Oder: Über eine Abschiedsrede, die nicht gehalten wurde
Wissenserwerb ist Arbeit. Arbeit bedingt Arbeitszeit. Naja, das klingt fast so aufregend wie: das Wasser ist naß. Oder: der Papst ist katholisch. Aber in Österreich entsteht bei solchen Themen offenbar Klärungsbedarf.
In meinen Kindertagen hörte ich gelegentlich den spöttischen Hinweis, diese oder jene „gnädige Frau Doktor“ habe „auf dem Standesamt promoviert“. Als Lehrbub kannte ich diese Marotte, daß manche Frau eines Akademikers mit dem Titel ihres Mannes angesprochen werden wollte, obwohl sie selbst ohne einschlägige Meriten war.
Es gehörte zu meiner Lehrlingsausbildung, daß ich gründlich instruiert wurde, welche Stammkunden und –kundinnen mit welchem Titel anzureden seien. Damals hat mir freilich niemand erzählt, wie lange Frauen nach Kräften von Universitätsstudien ferngehalten wurden; offenbar mit allen nur denkbaren Mitteln.
In Österreich durften Frauen erstmals 1878 Universitätsvorlesungen ab als Hospitantinnen besuchen. Die erste Promotion einer Frau fand 1897 statt. Gabriele Possanner Freiin von Ehrenth wurde in Wien zur Dr.med.univ.; mit der ersten Habilitation dauerte es bis 1907. Ab da gab es in der Romanistik Frau Dr. phil. Elise Richter.

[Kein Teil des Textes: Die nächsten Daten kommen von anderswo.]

Lemma group_inv_created env cl distros w :
  group_inv env cl w (map (fun d => mkTask d Created) distros) w [].
Proof.
  assert (forall i t, map (fun d => mkTask d Created) distros !! i = Some t ->
            task_at t = Created) as Hcreated.
  { intros i t Hi. rewrite map_lookup in Hi.
    destruct (distros !! i); [|discriminate Hi]. injection Hi as <-. reflexivity. }
  split; [symmetry; apply app_nil_r|]. split; [constructor|].
  split; [|split].
  - intros i t id Hi Hid. unfold task_id in Hid. rewrite (Hcreated _ _ Hi) in Hid.
    discriminate Hid.
  - intros i j t t' id _ Hi _ Hid. unfold task_id in Hid.
    rewrite (Hcreated _ _ Hi) in Hid. discriminate Hid.
  - intros i t Hi. unfold task_view. rewrite (Hcreated _ _ Hi). reflexivity.
Qed.

Lemma task_group_files env cl schedule distros w w' :
  NoDup distros ->
  task_group env cl schedule distros w = (Ok tt, w') ->
  forall d, In d distros ->
    exists resp,
      server env (download_url cl d) (username cl) (token cl) = Response resp
      /\ response_ok resp = true
      /\ fs w' !! save_file cl d = Some (joined (body resp))
      /\ fs w' !! download_file cl d = None.
Proof.
  intros Hdup Hgroup d Hd.
  set (tasks0 := map (fun d => mkTask d Created) distros).
  assert (map task_distro tasks0 = distros) as Hmap0
    by (unfold tasks0; rewrite map_map; apply map_id).
  assert (exists tasks1 w1,
            run_schedule env cl schedule tasks0 w = (Ok tasks1, w1)
            /\ join_all env cl tasks1 w1 = (Ok tt, w')) as (tasks1 & w1 & Hrun & Hjoin).
  { unfold task_group in Hgroup. fold tasks0 in Hgroup.
    destruct ((tasks ← run_schedule env cl schedule tasks0 ;
               match first_failure tasks with
               | Some e => raise e
               | None => join_all env cl tasks
               end) w) as [[[]|e] w2] eqn:Hinner; [|discriminate Hgroup].
    injection Hgroup as ->.
    apply bind_ok in Hinner as (tasks1 & w1 & Hrun & Hrest).
    exists tasks1, w1. split; [exact Hrun|].
    destruct (first_failure tasks1); [discriminate Hrest | exact Hrest]. }
  destruct (join_as_schedule env cl tasks1 [] w1 w' Hjoin)
    as (schedule' & tasks2 & Hrun' & Hall).
  simpl in Hrun'.
  destruct (run_schedule_views env cl w (schedule ++ schedule') tasks0 w [])
    as (tasks' & w2 & evs & Hboth & Hmap & _ & _ & _ & _ & Hviews).
  { rewrite Hmap0. exact Hdup. }
  { apply group_inv_created. }
  rewrite run_schedule_app, Hrun, Hrun' in Hboth. injection Hboth as <- <-.
  rewrite Hmap0 in Hmap. rewrite <- Hmap in Hd.
  apply in_map_iff in Hd as (t & <- & Ht).
  apply list_elem_of_In, list_elem_of_lookup in Ht as (i & Hi).
  specialize (Hviews i t Hi).
  destruct (Forall_lookup_1 _ _ _ _ Hall Hi) as (id & Hat).
  unfold task_view in Hviews. rewrite Hat in Hviews.
  destruct Hviews as (resp & Hserver & Hok & Hfinal & Htemp & _).
  exists resp. auto.
Qed.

Richter wurde 1921 als erster Frau in Österreich der Titel einer außerordentlichen Professorin verliehen. Die erste ordentliche Professur gab es dann aber erst 1956. Die Physikerin Berta Karlik, Entdeckerin von drei Isotopen des Elementes 85 (Astat), erreichte diese Position.

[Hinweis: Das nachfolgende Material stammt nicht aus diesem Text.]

(** After [shr_fexp] of a mantissa that is not too short, the mantissa
    is zero at the least exponent, or canonical with the magnitude it
    had. *)
Lemma shr_fexp_normal m e l :
  0 <= m -> e <= fexp B32.prec B32.emax (Zdigits2 m + e) ->
  let m' := shr_m (fst (shr_fexp B32.prec B32.emax m e l)) in
  let e' := snd (shr_fexp B32.prec B32.emax m e l) in
  (m' = 0 /\ e' = -149) \/
  (0 < m' /\ fexp B32.prec B32.emax (Zdigits2 m' + e') = e' /\
   Zdigits2 m' + e' = Zdigits2 m + e).
Proof.
  intros Hm He. destruct (shr_fexp_spec m e l Hm) as [Hm' He'].
  cbv zeta. rewrite Hm', He'. clear Hm' He'.
  set (E := fexp B32.prec B32.emax (Zdigits2 m + e)) in *.
  replace (Z.max 0 (E - e)) with (E - e) by lia.
  replace (e + (E - e)) with E by lia.
  destruct m as [|p|p]; try lia.
  { left. rewrite Z.div_0_l by (apply Z.pow_nonzero; lia).
    split; [reflexivity|]. subst E. simpl Zdigits2 in *.
    rewrite b32_fexp in *. lia. }
  simpl Zdigits2 in *.
  assert (0 < 2 ^ (E - e)) as Hpow by (apply Z.pow_pos_nonneg; lia).
  pose proof (digits_bounds p) as [Hlo Hhi].
  destruct (Z.pos p / 2 ^ (E - e)) as [|q|q] eqn:Hq.
  - left. split; [reflexivity|].
    apply Z.div_small_iff in Hq as [Hq|Hq]; [|lia|lia].
    assert (Zpos (digits2_pos p) - 1 < E - e).
    { apply (Z.pow_lt_mono_r_iff 2); lia. }
    subst E. rewrite b32_fexp in *. lia.
  - right. split; [lia|]. simpl Zdigits2.
    rewrite (digits_div_pow2 p q (E - e)) by lia.
    replace (Zpos (digits2_pos p) - (E - e) + E)
      with (Zpos (digits2_pos p) + e) by lia.
    split; reflexivity.
  - pose proof (Z.div_pos (Zpos p) (2 ^ (E - e))). lia.
Qed.

(** What [binary_round_aux] returns: a zero, a valid finite value whose
    magnitude grew by at most one bit, or an infinity when the magnitude
    is beyond the format. *)
Lemma binary_round_aux_spec s m e l :
  0 <= m -> e <= fexp B32.prec B32.emax (Zdigits2 m + e) ->
  let r := binary_round_aux B32.prec B32.emax s m e l in
  r = S754_zero s \/
  (r = S754_infinity s /\ 127 < Zdigits2 m + e) \/
  (exists m2 e2, r = S754_finite s m2 e2 /\ B32.valid r = true /\
                 Zpos (digits2_pos m2) + e2
                 <= Z.max (Zdigits2 m + e) (-149) + 1).
Proof.
  intros Hm He. cbv zeta. unfold binary_round_aux.
  pose proof (shr_fexp_normal m e l Hm He) as Hc. cbv zeta in Hc.
  destruct (shr_fexp B32.prec B32.emax m e l) as [mrs' e'] eqn:H1.
  simpl fst in Hc. simpl snd in Hc.
  set (m1 := round_nearest_even (shr_m mrs') (loc_of_shr_record mrs')).
  assert (m1 = shr_m mrs' \/ m1 = shr_m mrs' + 1) as Hm1
    by apply round_nearest_even_cases.
  assert (0 <= m1) as Hpos by (destruct Hc as [[? ?]|[? ?]]; lia).
  assert (e' <= fexp B32.prec B32.emax (Zdigits2 m1 + e')) as He1.
  { destruct Hc as [[Hz He']|(Hp & Hcan & _)].
    - subst e'. rewrite b32_fexp. lia.
    - rewrite <- Hcan at 1. apply fexp_mono.
      destruct Hm1 as [->| ->]; [lia|].
      pose proof (Zdigits2_mono (shr_m mrs') (shr_m mrs' + 1)). lia. }
  assert (Zdigits2 m1 + e' <= Z.max (Zdigits2 m + e) (-149) + 1) as Hmag.
  { destruct Hc as [[Hz He']|(Hp & _ & Hd)].
    - rewrite Hz in Hm1. subst e'.
      destruct Hm1 as [->| ->]; simpl; lia.
    - destruct Hm1 as [->| ->]; [lia|].
      pose proof (Zdigits2_succ (shr_m mrs')). lia. }
  pose proof (shr_fexp_normal m1 e' loc_Exact Hpos He1) as Hc2.
  cbv zeta in Hc2.
  destruct (shr_fexp B32.prec B32.emax m1 e' loc_Exact) as [mrs'' e''].
  simpl fst in Hc2. simpl snd in Hc2.
  destruct Hc2 as [[-> _]|(Hp & Hcan & Hd)]; [now left|right].
  destruct (shr_m mrs'') as [|q|q]; try lia. simpl Zdigits2 in *.
  destruct (Z.leb_spec e'' (B32.emax - B32.prec)) as [Hle|Hgt].
  - right. exists q, e''. split; [reflexivity|]. split; [|lia].
    apply valid_finite. split; [exact Hcan|]. exact Hle.
  - left. split; [reflexivity|].
    rewrite b32_fexp in Hcan. unfold B32.emax, B32.prec in Hgt. lia.
Qed.

Lemma binary_round_aux_valid s m e l :
  0 <= m -> e <= fexp B32.prec B32.emax (Zdigits2 m + e) ->
  B32.valid (binary_round_aux B32.prec B32.emax s m e l) = true.
Proof.
  intros Hm He.
  destruct (binary_round_aux_spec s m e l Hm He)
    as [->|[[-> _]|(m2 & e2 & _ & Hv & _)]]; [reflexivity|reflexivity|exact Hv].
Qed.

Lemma iter_xO m d : Zpos (Pos.iter xO m d) = Zpos m * 2 ^ Zpos d.
Proof.
  apply Pos.iter_ind.
  - rewrite Pos2Z.inj_xO. simpl. lia.
  - intros p a Ha. rewrite Pos2Z.inj_xO, Ha, Pos2Z.inj_succ.
    rewrite Z.pow_succ_r by lia. lia.
Qed.

Lemma shl_align_spec m e e' :
  let '(mz, ez) := shl_align m e e' in
  ez = Z.min e e' /\ Zpos mz = Zpos m * 2 ^ (e - ez).
Proof.
  unfold shl_align. destruct (e' - e) as [|p|p] eqn:Hd.
  - split; [lia|]. replace (e - e) with 0 by lia. simpl. lia.
  - split; [lia|]. replace (e - e) with 0 by lia. simpl. lia.
  - split; [lia|]. rewrite iter_xO. f_equal. f_equal. lia.
Qed.

(** [binary_round] returns valid binary32 values. *)
Lemma binary_round_valid s m e :
  B32.valid (binary_round B32.prec B32.emax s m e) = true.
Proof.
  unfold binary_round.
  pose proof (shl_align_spec m e (fexp B32.prec B32.emax (Zpos (digits2_pos m) + e)))
    as Hs.
  destruct (shl_align m e _) as [mz ez]. destruct Hs as [Hez Hmz].
  apply binary_round_aux_valid; [lia|]. simpl Zdigits2.
  rewrite (digits_mul_pow2 m mz (e - ez)) by lia.
  replace (Zpos (digits2_pos m) + (e - ez) + ez) with (Zpos (digits2_pos m) + e) by lia.
  lia.
Qed.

Erst 1919 erhielten Frauen Zutritt zu fast allen Fakultäten und Hochschulen in Österreich. Das ist der Hintergrund, vor dem der „Fall Aschbacher“ einen besonderen Kontrast erhält. Ihr Abschied aus dem öffentlichen Amt einer Ministerin. Dieses Abschiedstatement hätte so lauten können:
„Ich ersuche Sie, meine Entschuldigung anzunehmen. Mir ist dieser Vorfall äußerst unangenehm. Ich bedaure, daß ich dem geistigen Leben unseres Landes einen solchen Schaden zugefügt habe. Es ist gerade jetzt so wichtig, das Vertrauen in die Wissenschaftswelt zu stärken und wissenschaftliche Einrichtungen nicht zu diskreditieren. Vielleicht erlauben Sie mir nach etwas Abstand, die Gründe für meine Fehlleistung darzulegen. Das könnte ein nützlicher Beitrag sein, die Qualität der akademischen Welt zu stärken, indem wir uns zum Beispiel bemühen, ihre Rahmenbedingungen zu verbessern.“
Aber diese oder eine ähnliche Rücktrittsrede hat Frau Aschbacher nicht gehalten. Stattdessen lese ich in ihrer Presseaussendung erstens Selbstlob, zweitens Leugnung und drittens bemäntelt sie das Politisch mit Privatem: „Die Anfeindungen, die politische Aufgeregtheit und die Untergriffe entladen sich leider nicht nur auf mich, sondern auch auf meine Kinder, und das mit unerträglicher Wucht. Das kann ich zum Schutz meiner Familie nicht weiter zulassen.“
Ich empfinde derlei Chuzpe als Zumutung. Diese Begründung ihres Rücktritts vom Amt einer „Ministerin für Arbeit, Familie und Jugend“ spottet mehreren Bereichen unserer Gesellschaft, vor allem aber den Lebenswelten anderer Frauen und der Kulturpolitik. Danke und schöne Grüße!